(** What a task that returned normally tells: the file could be opened, the
    folder identifier has no quote, and afterwards some object bears the
    name. *)
Lemma upload_file_ranked_ok filepath st evs st' :
  plain (basename filepath) = true → valid_ids st →
  is_Some (h_disk h !! filepath) →
  upload_file (drive_stub_ranked rank) tt filepath h st = (evs, Ok tt, st') →
  openable h filepath ∧ plain folder = true
  ∧ valid_ids st' ∧ extends st st' ∧ settled (basename filepath) folder st'.
Proof.
  intros Pn V D E.
  assert (openable h filepath ∧ plain folder = true) as [O Pf].
  { rewrite upload_file_present, Hfolder, find_file_in_folder_ranked in E
      by done.
    destruct (parse_query _) as [x|] eqn:EP; [|discriminate].
    destruct (parse_query_inv _ _ _ Pn EP) as [Pf ->].
    destruct (open_for_reading (h_disk h) filepath) eqn:EO; [discriminate|].
    split; [now apply open_for_reading_None|done]. }
  split; [done|]. split; [done|].
  destruct (List.filter (matches (basename filepath) folder) st)
    as [|o0 tl] eqn:EF.
  - destruct O as [content O].
    rewrite (upload_file_ranked_create _ _ content Pn Pf O EF) in E.
    injection E as _ <-. split; [|split].
    + apply Forall_app. split; [done|].
      apply Forall_singleton. apply fresh_id_nonempty.
    + eexists. apply fmap_app.
    + eexists. split; [|apply created_object_matches].
      apply elem_of_app. right. left.
  - assert (settled (basename filepath) folder st) as S.
    { exists o0. apply filter_elem_of. rewrite EF. left. }
    destruct (upload_file_ranked_update _ _ Pn Pf V O S)
      as (o & Ho & Mo & Hid & E').
    rewrite E' in E. injection E as _ <-.
    pose proof (stub_update_frame (update_of filepath (Some (obj_id o)))
                  (h_disk h) st (obj_id o) eq_refl eq_refl) as [Hm _].
    split; [by apply (valid_ids_same_meta st)|].
    split; [by apply extends_same_meta|].
    eapply settled_extends; [by apply extends_same_meta|done].
Qed.
Example run_dir_noon :
  run_dir (str "/srv/bot") sample_id noon
  = str "/srv/bot/youtube_transcripts/dQw4w9WgXcQ_20240301_120000".
Proof. by vm_compute. Qed.

Example strip_sample :
  strip (str "  IDEAS: persistence. " ++ nl) = str "IDEAS: persistence.".
Proof. by vm_compute. Qed.

(** The end-to-end scenario: two messages, the hold message and the block
    with the trimmed output of the summarizer. *)
Example end_to_end :
  posted_texts
    (events_of (process_message_text (sample_world 0 0)
                  (str "extract_wisdom <https://youtube.com/watch?v=dQw4w9WgXcQ>")
                  sample_channel) ∅)
  = [ack_text; result_text (str "IDEAS: persistence.")].
Proof. by vm_compute. Qed.

Lemma transcript_failure_ends_the_run_witness :
  let failure :=
    str "Error processing video: "
    ++ exn_str (sample_world 1 0)
         (CalledProcessError 1 (transcript_command sample_url)) in
  outcome_of (process_youtube_url (sample_world 1 0) sample_url) ∅
    = Return failure ∧
  infix_of (command_str (sample_world 1 0) (transcript_command sample_url))
    failure ∧
  Forall (λ e, is_summarizer_run e = false)
    (events_of (process_youtube_url (sample_world 1 0) sample_url) ∅) ∧
  infix_of
    (str "Command '['yt', '--transcript', 'https://youtu.be/dQw4w9WgXcQ']'")
    failure.
Proof.
  intros failure.
  destruct (transcript_failure_ends_the_run (sample_world 1 0) sample_url ∅
              1 (str "never gonna give you up") [])
    as (Hout & Hcmd & Hsum & _ & Hname).
  - apply list_elem_of_In. vm_compute. auto 10.
  - lia.
  - split; [exact Hout|]. split; [exact Hcmd|]. split; [exact Hsum|].
    apply Hname. intros s _. reflexivity.
Defined.
(** Whatever [_reindex] returns has the name of its argument and one row
    per day from the least to the greatest label. *)
Lemma reindex_shape (s s' : Series) :
  _reindex s = Return s' ->
  exists (f : date -> cell) (d : date) (ds : list date),
    pd.labels (rows s) = d :: ds /\
    s' = {| name := name s;
            rows := (fun t => (t, f t))
                      <$> pd.date_range (pd.index_min d ds) (pd.index_max d ds) |} /\
    (pd.increasing (d :: ds) = true -> f = fun t => pd.pad_increasing t (rows s) None).
Proof.
  unfold _reindex, pd.reindex_pad.
  destruct (pd.labels (rows s)) as [|d ds] eqn:El; [done|].
  destruct (pd.has_duplicates (d :: ds)); [done|].
  destruct (pd.increasing (d :: ds)) eqn:Ei.
  - intros [= <-]. by exists (fun t => pd.pad_increasing t (rows s) None), d, ds.
  - destruct (pd.decreasing (d :: ds)); [|done].
    intros [= <-]. exists (fun t => pd.pad_decreasing t (rows s) None), d, ds.
    split; [done|]. split; [done|]. intros Hinc. congruence.
Qed.

(** X7: reindexing what [_reindex] returned changes nothing. *)
Theorem reindex_idempotent (s s' : Series) :
  _reindex s = Return s' -> _reindex s' = Return s'.
Proof.
  intros (f & d & ds & Hl & -> & _)%reindex_shape.
  apply reindex_daily.
  pose proof (index_min_le d ds d ltac:(by left)).
  pose proof (index_max_ge d ds d ltac:(by left)). lia.
Qed.

Lemma last_at_or_before_pad (t : date) (rs : list (date * cell)) :
  pd.increasing (pd.labels rs) = true ->
  last_at_or_before t rs = pd.pad_increasing t rs None.
Proof.
  intros Hinc. rewrite pad_increasing_spec by done.
  unfold last_at_or_before. by destruct (last _).
Qed.
(** X22.  A proxy without a context, as the default constructor makes it:
    reading and writing through it throw, copying it dereferences the null
    pointer, and so does its destructor when it holds a key. *)
Theorem contextless_proxy_operations (ti : table_index) (rhs : local)
    (w : world) :
  ti_s ti = None -> value_kind (local_t rhs) = true ->
  table_index_to_local env ti w = Throw invalid_proxy w
  /\ table_index_assign_local env ti rhs w = Throw invalid_proxy w
  /\ table_index_copy env ti w = Undefined
  /\ (ti_idxRef ti <> LUA_REFNIL -> table_index_dtor ti w = Undefined)
  /\ (ti_idxRef ti = LUA_REFNIL -> table_index_dtor ti w = Ok tt w).
Proof.
  intros H Hk. split_and!.
  - unfold table_index_to_local, table_index_get_value,
      table_index_check_valid. now rewrite H.
  - unfold table_index_assign_local. rewrite by_value_plain by exact Hk.
    unfold table_index_assign_local_body, table_index_check_valid.
    now rewrite H.
  - unfold table_index_copy. now rewrite H.
  - intros Hne. unfold table_index_dtor.
    destruct (Z.eqb_spec (ti_idxRef ti) LUA_REFNIL); [contradiction|].
    now rewrite H.
  - intros He. unfold table_index_dtor. now rewrite He.
Qed.


End Proxies.

(* ===================================================================== *)
(** * Mutators, lengths and the life of a context *)
(* ===================================================================== *)

(** [luaL_unref] links the slot in front of the free list. *)
Lemma unref_links (r : Z) (st : lua_State) :
  0 < r ->
  exists st',
    Interp.unref r st = LuaOk tt st'
    /\ stack st' = stack st
    /\ Interp.registry_get FREELIST_REF st' = LNumber (Double.of_Z r)
    /\ Interp.registry_get r st' = Interp.registry_get FREELIST_REF st.
Proof.
  intros Hr. unfold Interp.unref.
  destruct (Z.leb_spec 0 r); [|lia].
  eexists. split; [reflexivity|]. split; [reflexivity|]. split.
  - apply registry_get_set_eq.
  - rewrite registry_get_set_ne by (unfold FREELIST_REF; lia).
    apply registry_get_set_eq.
Qed.

Section Members.
Context (env : environment).

(** [release] on an anchored handle whose proxy is the default one *)
Lemma release_anchor (l : local) (w : world) A st r :
  ref_kind (local_t l) = true -> local_value l = v_ref r -> 0 < r ->
  local_L l = Some A -> local_tindex l = table_index_default ->
  interps w !! A = Some st ->
  exists st',
    release env l w = Ok l (put_interp A st' w)
    /\ stack st' = stack st
    /\ Interp.registry_get FREELIST_REF st' = LNumber (Double.of_Z r)
    /\ Interp.registry_get r st' = Interp.registry_get FREELIST_REF st.
Proof.
  intros Hk Hv Hr HL Hti Hp. destruct l as [s L t v ti c]. simpl in *.
  subst L v ti.
  destruct (unref_links r st Hr) as (st' & Hun & Hrest).
  assert (Hrun :
    (if bool_decide (Some A ≠ (None : lua_State_ptr)) && ref_kind t
     then r0 <- read_ref (v_ref r) ;; luaL_unref_registry (Some A) r0
     else if type.eqb t type.stateless_string
          then p0 <- read_string (v_ref r) ;; release_string env p0
          else ret tt) w = Ok tt (put_interp A st' w)).
  { rewrite Hk. rewrite bool_decide_true by discriminate. cbn [andb read_ref].
    norm. unfold luaL_unref_registry. now apply lua_Ok with (st := st). }
  exists st'. split; [| exact Hrest].
  unfold release. unfold is_table at 1. fields.
  destruct (type.eqb t type.table) eqn:Ht.
  - norm. erewrite bind_Ok; [| apply table_index_assign_default].
    norm. fields. rewrite is_ref_type_ref_kind. fields.
    erewrite bind_Ok; [| exact Hrun]. reflexivity.
  - norm. fields. rewrite is_ref_type_ref_kind. fields.
    erewrite bind_Ok; [| exact Hrun]. reflexivity.
Qed.

(** X23.  The mutators to the value kinds on an anchored handle: the
    reference is given back to the registry, whose free list now starts at
    it, the handle takes the new tag and payload, and the stack is left as
    it was. *)
Theorem mutators_release_anchor (this : local) (w : world) A st r
    (b : bool) (i : lua_Integer) (f : lua_CFunction) (p : void_ptr) :
  ref_kind (local_t this) = true -> local_value this = v_ref r -> 0 < r ->
  local_L this = Some A -> local_tindex this = table_index_default ->
  interps w !! A = Some st ->
  exists w',
    stack_of w' (Some A) = Some (stack st)
    /\ referent this w' = Some (Interp.registry_get FREELIST_REF st)
    /\ (exists h, set_as_nil env this w = Ok h w'
                  /\ pushed_value h = Some LNil)
    /\ (exists h, set_as_boolean env this b w = Ok h w'
                  /\ pushed_value h = Some (LBoolean b)
                  /\ to_boolean h w' = Ok b w')
    /\ (exists h, set_as_integer env this i w = Ok h w'
                  /\ pushed_value h = Some (LNumber (Double.of_Z i))
                  /\ to_integer env h w' = Ok i w')
    /\ (exists h, set_as_cfunction env this f w = Ok h w'
                  /\ pushed_value h = Some (LCFunction f)
                  /\ to_cfunction h w' = Ok f w')
    /\ (exists h, set_as_lightuserdata env this p w = Ok h w'
                  /\ pushed_value h = Some (LLightuserdata p)
                  /\ to_userdata h w' = Ok p w').
Proof.
  intros Hk Hv Hr HL Hti Hp.
  destruct (release_anchor this w A st r Hk Hv Hr HL Hti Hp)
    as (st' & Hrel & Hs' & _ & Hslot).
  exists (put_interp A st' w). split_and!.
  - now rewrite stack_of_put, Hs'.
  - erewrite referent_put by eauto. now rewrite Hslot.
  - eexists. unfold set_as_nil. erewrite bind_Ok; [| exact Hrel].
    split; reflexivity.
  - eexists. unfold set_as_boolean. erewrite bind_Ok; [| exact Hrel].
    split_and!; reflexivity.
  - eexists. unfold set_as_integer. erewrite bind_Ok; [| exact Hrel].
    split_and!; reflexivity.
  - eexists. unfold set_as_cfunction. erewrite bind_Ok; [| exact Hrel].
    split_and!; reflexivity.
  - eexists. unfold set_as_lightuserdata. erewrite bind_Ok; [| exact Hrel].
    split_and!; reflexivity.
Qed.

(** X24.  A handle of a C function: [is_function] counts it as a function,
    but [operator()] with arguments refuses it, and [operator()] without
    arguments reads the reference member of a union that holds a function
    pointer. *)
Theorem cfunction_handle_is_not_callable (this arg : local)
    (args : list local) (f : lua_CFunction) (w : world) :
  local_t this = type.cfunction -> local_value this = v_cfunction f ->
  Forall (fun a => value_kind (local_t a) = true) (arg :: args) ->
  is_function this = true
  /\ local_call env this (arg :: args) w = Throw not_a_function w
  /\ local_call env this [] w = Undefined.
Proof.
  intros Ht Hv Hargs. split_and!.
  - unfold is_function. now rewrite Ht.
  - unfold local_call. rewrite by_values_plain by exact Hargs. cbn [map].
    unfold local_call_body, check_is_function. now rewrite Ht.
  - unfold local_call, by_values, local_call_body, prep_call, push_ref_value.
    now rewrite Hv.
Qed.

Section WithUserdata.
Context (udata_size : nat -> Z).

Lemma objlen_top_string st str rest :
  stack st = LString str :: rest ->
  objlen env udata_size (-1) st = LuaOk (strlen str) st.
Proof.
  intros H. unfold objlen. rewrite (index2pos_top _ _ _ H), H. reflexivity.
Qed.
(* ===== verification/Prelude.v ===== *)
(** * TurboOctopus: a verification of the node's networking core and tries

    TurboOctopus is a go-ethereum/BSC node turned into a relay: it keeps many
    eth connections open, hands every transaction and block it hears of to its
    gRPC clients, once each, and submits the clients' transactions to chosen
    peers.  It does not execute blocks.  This library models the code that
    does this, shallowly: Go functions are Rocq functions over explicit state,
    goroutines are step relations, and the theorems are about these
    definitions.

    ** Conventions
    A call that can panic or block returns an [outcome] (below), stateful code
    is in the monad [GoM], and [runs I m Q] says that [m] completes from every
    state in [I], ends in [I] and returns a value in [Q].  Integers are [Z];
    where the width matters the wrap-around is written out ([u64], [i64]).
    Go maps are stdpp's [gmap], slices are lists.  The order in which a map is
    ranged over, the clock, random numbers, the network and the scheduler are
    inputs.  Third-party packages (golang-set, concurrent-map, the LRU cache)
    are the type classes [MapSet], [CMap] and [Lru] of Externals.v with their
    documented laws, and have an instance each.

    ** Parts and files
    - Node manager (src/node_manager): KnownCache.v (the bounded cache of known
      hashes), EnodeCache.v (pool and history of nodes to dial, crawl.go),
      NodeManager.v (relaying to clients, coinbase bookkeeping, transaction
      submission, the manager and crawl rounds, the client streams).
    - Dialing (src/p2p/dial.go, util.go, netutil/net.go): ExpHeap.v (the expiry
      heap), NetUtil.v (LAN lists, DistinctNetSet), DialScheduler.v (the
      scheduler's state and operations), DialSafety.v (its invariant),
      DialLoop.v (the loop and its theorems).
    - Server and peers (src/p2p/server.go, peer.go, protocol.go,
      peer_error.go): Protocols.v (negotiation and routing of messages),
      PeerConn.v (the goroutines of a connection and its end), P2PServer.v and
      P2PServerProps.v (admission, set-up, the main loop, limits).
    - eth protocol (src/eth/protocols/eth): Broadcast.v (transaction write
      loops), EthPeer.v (queues, known hashes, block assembly), Tracker.v
      (src/p2p/tracker), Dispatcher.v (requests and responses), ChainReader.v
      (src/core/headerchain.go and src/core/rawdb), EthServe.v (replies),
      ForkID.v (src/core/forkid), Handshake.v, EthHandle.v (incoming
      messages).
    - eth handler (src/eth): PeerSet.v (peerset.go), EthConn.v (runEthPeer of
      handler.go, with src/callback_manager).
    - RLP codec (src/rlp): Bytes.v (big-endian integers), Rlp.v (raw.go, the
      headers of encode.go and encbuffer.go), RlpStream.v (the Stream of
      decode.go), RlpTypes.v (the writers and decoders made by reflection, over
      a syntax [typ] of Go types).  RlpProps.v and RlpBuffer.v hold the lemmas
      on headers and on the buffer, RlpRoundtrip.v the specification
      [encodes] and the writers, RlpDecode.v, RlpExact.v and RlpTotal.v the
      decoders.

    - Node discovery (src/p2p/discover, src/p2p/enode): NodeID.v (the XOR metric
      of enode/node.go), DiscTable.v (the Kademlia table of table.go with its
      address limits and the revalidation), DiscLookup.v (the lookup of
      lookup.go as a step relation: the goroutines of the queries, the reply
      channel, the main loop).  DiscTableProps.v holds the invariants of the
      table, DiscClosest.v the search of the closest nodes.  Enr.v models node
      records (src/p2p/enr, enode/idscheme.go, urlv4.go) over the interface
      [Crypto], with EnrProps.v and EnrNode.v; V4Wire.v and V4WireProps.v the
      packets (discover/v4wire); NodeDB.v and NodeDBProps.v the node database
      (enode/nodedb.go) over the interface [KVStore]; V4Udp.v the endpoint
      (discover/v4_udp.go), which uses all of these, as a sequence of steps of its
      goroutines.  V4UdpNodes.v holds the lemmas on what is sent and received,
      V4UdpProps.v the invariant of the endpoint, V4UdpTime.v its timer.
    - Merkle Patricia tries (src/trie): TrieKeys.v (encoding.go), Trie.v (node.go,
      node_enc.go, hasher.go, trie.go, over what the database returns for a hash),
      TrieProof.v (Prove and VerifyProof of proof.go).  TriePure.v has the tree a
      trie stands for and its normal form, TrieUpd.v the updates of trees,
      TrieLoad.v the relation between loaded nodes and trees, TrieOps.v, TrieHash.v
      and TrieDecode.v the operations, the hasher and the decoder against it,
      TrieMap.v, TrieBind.v, TrieProps.v and TrieProofProps.v the theorems.
    - Trie database (src/trie/database.go, committer.go, Commit of trie.go):
      TrieDB.v has the nodes in memory with their reference counts and flush list,
      the clean cache, the disk (the interface [KVStore]) and all operations on
      them.  TrieDBInv.v describes the flush list, TrieRaw.v the collapsed nodes,
      TrieDBOk.v the invariant [db_ok].  TrieDBGrow.v (insertion, references),
      TrieCommit.v (committing a trie), TrieFlush.v (writing one to disk),
      TrieCap.v (the memory limit) and TrieGC.v (dereferencing) show what each
      operation does to it; TrieDBProps.v has the theorems, on a step relation of
      the operations, and TrieDBEx.v the tries their examples use.  Sharing between
      tries is by hash, so the theorems speak of the tries in use as a [Universe]:
      a set of nodes closed under children, on which the hash has no collision,
      with the references of leaves to other tries (accounts to storage tries).
      The clean cache is the interface [Cache], which may forget; the order in
      which maps are ranged over and the failures of writes are inputs.
    - Stack trie (src/trie/stacktrie.go) and DeriveSha (src/core/types/hashing.go),
      with which the eth handlers check announced blocks: StackTrie.v; StackTrieOk.v
      relates stack tries to trees, StackTrieProps.v has the theorems.  DeriveSha is
      over the interface [TrieHasher], which stack tries and tries implement.

    ** What the theorems show
    - The dial scheduler's pool is exact, its loop neither panics nor blocks
      (one deadlock apart, which is proved), dials stay within their limits.
    - The server's counts agree with its peers and with the scheduler's; the
      admission rules and limits hold; connections are set up or refused on
      every branch; messages reach the protocol they were sent for.
    - Transactions and blocks are relayed exactly once to every client; the
      other manager operations are specified; streams lose nothing.
    - Requests are answered at most once, tracked consistently; header and
      data queries return what the chain holds, within their limits; two nodes
      of the same network always complete the handshake.
    - The peer set holds exactly the registered connections in every
      interleaving.
    - The RLP encoder refines the specification of the encoding, whatever the
      type; decoding gives the value back; decoders of types without optional
      fields accept exactly the encodings of their values; decoding ends on
      every input.

    - Every operation keeps the discovery table well formed and within its
      address limits; findnodeByID gives the closest nodes; a lookup ends,
      asks no node twice and gives the closest of the nodes it has seen.
    - Node records are finite maps with exactly one accepted encoding; what is
      signed is accepted by every other node.  Packets are read as they were
      written.  The endpoint neither panics nor blocks, ends every request once,
      and sends large replies only to addresses that have answered a ping.
    - A trie is a finite map whatever part of it is loaded, its root hash is a
      function of the map and binds it up to collisions of the hash function,
      nodes survive their encoding, Merkle proofs are complete and sound.
    - A committed trie opens again from its root hash.  A flush that succeeds makes
      it durable, one that fails loses nothing; dereferencing and the memory limit
      never break a trie whose root is referenced or on disk, in any sequence of
      operations, failed writes and restarts.  Reference counts are 32 bits wide:
      the theorems assume that they have room.
    - The stack trie computes the root hash of the trie for keys in order and stores
      the whole trie; DeriveSha presents its keys in order, and its hash binds the
      list of transactions up to collisions of the hash function.

    ** Bounds and fuel
    Loops without a structural argument carry fuel computed from their input:
    the eviction loop of the cache its cardinality, heap operations the length
    of the heap, header walks the number of headers asked for (at most
    [maxHeadersServe], and twice that for header queries at a distance).
    Each has a lemma that the result does not depend on running out.
    The loops of the RLP decoders are bounded by the length of the input, that
    over the words of a big integer by its bit length; [decode_terminates]
    shows that no input reaches the bounds.

    The binary search of sort.Search is bounded by the length of the list.
    Walks down a trie get twice the length of the key and two more: a step consumes
    part of the key or loads a node; the theorems say that this is enough.
    Recursion over the references of the trie database gets the number of nodes in
    memory and one more: the rank of nodes bounds the depth of references by it.

    ** Not modelled
    Network and disk I/O, RLPx encryption, cryptography (parameters where it is
    used), logging and metrics; the parts of go-ethereum this node does not
    run (downloader, miner, light client, EVM, state processing, wallets,
    RPC); the gRPC and HTTP plumbing of the node manager.
    Of RLP: types with their own EncodeRLP or DecodeRLP, recursive types, the
    type cache, encReader, the iterators and rlpgen.
    Of discovery: the timers of the table loop, LocalNode, discv5 and DNS discovery.
    Of tries: range proofs, iterators, synchronisation, the gob form of
    stack tries and the wrapper that hashes keys; of the trie database the statistics, the rough sizes
    it reports and the journal of the clean cache. *)

From stdpp Require Import base list numbers strings option relations sorting.
From Stdlib Require Import ZArith Lia.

▶ [Task requirements] Locate the string "ethereum" in the listing above and copy every line where it occurs.

▶ [Answer box]
    TurboOctopus is a go-ethereum/BSC node turned into a relay: it keeps many
    used), logging and metrics; the parts of go-ethereum this node does not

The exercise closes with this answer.